▼

(* ===== verification/Placement.v ===== *)
(** * Placement: broadcast, scatter and gather over MPI

    Models [src/placement.rs]: every rank runs the program below over a
    duplicated communicator ([Mpi]).  A preflight compares the arguments of all
    ranks; every phase that can fail on some rank ends with [converge], in which
    the failure of the lowest rank becomes the error of all.  [size] and [rank]
    are those of the communicator, [main] the answer of [is_thread_main]. *)
From Stdlib Require Import FunctionalExtensionality.
From stdpp Require Import functions.
From S2P Require Import Prelude Text Wire Mpi.

Definition HEADER_TAG : Z := 2.
Definition PAYLOAD_TAG : Z := 3.
Definition FRAME_ID : Z := 0.
Definition FRAME_ITEMS : Z := 1.

Inductive Operation : Type := Op_Broadcast | Op_Scatter | Op_Gather.

Definition Operation_code (o : Operation) : Z :=
  match o with Op_Broadcast => 0 | Op_Scatter => 1 | Op_Gather => 2 end.
Definition message_kind (o : Operation) : MessageKind :=
  match o with Op_Broadcast => Kind_Broadcast | Op_Scatter => Kind_Scatter | Op_Gather => Kind_Gather end.

Inductive PlacementErrorKind : Type := Preflight | Wire_ | Protocol_.

Definition PlacementErrorKind_code (k : PlacementErrorKind) : Z :=
  match k with Preflight => 0 | Wire_ => 1 | Protocol_ => 2 end.
Definition PlacementErrorKind_from_code (code : Z) : option PlacementErrorKind :=
  if code =? 0 then Some Preflight else if code =? 1 then Some Wire_ else if code =? 2 then Some Protocol_ else None.

Record PlacementError : Type := mkPlacementError {
  error_kind : PlacementErrorKind; error_rank : option Z; error_message : text;
}.
Record Failure : Type := mkFailure { failure_kind : PlacementErrorKind; failure_message : text }.

Definition PlacementError_new (kind : PlacementErrorKind) (rank : option Z) (message : text) : PlacementError :=
  mkPlacementError kind rank (bounded message).
Definition Failure_new (kind : PlacementErrorKind) (message : text) : Failure :=
  mkFailure kind (bounded message).

Definition record_failure (slot : option Failure) (failure : Failure) : option Failure :=
  match slot with None => Some failure | Some f => Some f end.

Section Rank.
Context (size rank : Z) (main : bool).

▲

I would like you to return every entry exactly, with nothing changed.

(* ===== verification/Placement.v ===== *)
(** * Placement: broadcast, scatter and gather over MPI

    Models [src/placement.rs]: every rank runs the program below over a
    duplicated communicator ([Mpi]).  A preflight compares the arguments of all
    ranks; every phase that can fail on some rank ends with [converge], in which
    the failure of the lowest rank becomes the error of all.  [size] and [rank]
    are those of the communicator, [main] the answer of [is_thread_main]. *)
From Stdlib Require Import FunctionalExtensionality.
From stdpp Require Import functions.
From S2P Require Import Prelude Text Wire Mpi.

Definition HEADER_TAG : Z := 2.
Definition PAYLOAD_TAG : Z := 3.
Definition FRAME_ID : Z := 0.
Definition FRAME_ITEMS : Z := 1.

Inductive Operation : Type := Op_Broadcast | Op_Scatter | Op_Gather.

Definition Operation_code (o : Operation) : Z :=
  match o with Op_Broadcast => 0 | Op_Scatter => 1 | Op_Gather => 2 end.
Definition message_kind (o : Operation) : MessageKind :=
  match o with Op_Broadcast => Kind_Broadcast | Op_Scatter => Kind_Scatter | Op_Gather => Kind_Gather end.

Inductive PlacementErrorKind : Type := Preflight | Wire_ | Protocol_.

Definition PlacementErrorKind_code (k : PlacementErrorKind) : Z :=
  match k with Preflight => 0 | Wire_ => 1 | Protocol_ => 2 end.
Definition PlacementErrorKind_from_code (code : Z) : option PlacementErrorKind :=
  if code =? 0 then Some Preflight else if code =? 1 then Some Wire_ else if code =? 2 then Some Protocol_ else None.

Record PlacementError : Type := mkPlacementError {
  error_kind : PlacementErrorKind; error_rank : option Z; error_message : text;
}.
Record Failure : Type := mkFailure { failure_kind : PlacementErrorKind; failure_message : text }.

Definition PlacementError_new (kind : PlacementErrorKind) (rank : option Z) (message : text) : PlacementError :=
  mkPlacementError kind rank (bounded message).
Definition Failure_new (kind : PlacementErrorKind) (message : text) : Failure :=
  mkFailure kind (bounded message).

Definition record_failure (slot : option Failure) (failure : Failure) : option Failure :=
  match slot with None => Some failure | Some f => Some f end.

Section Rank.
Context (size rank : Z) (main : bool).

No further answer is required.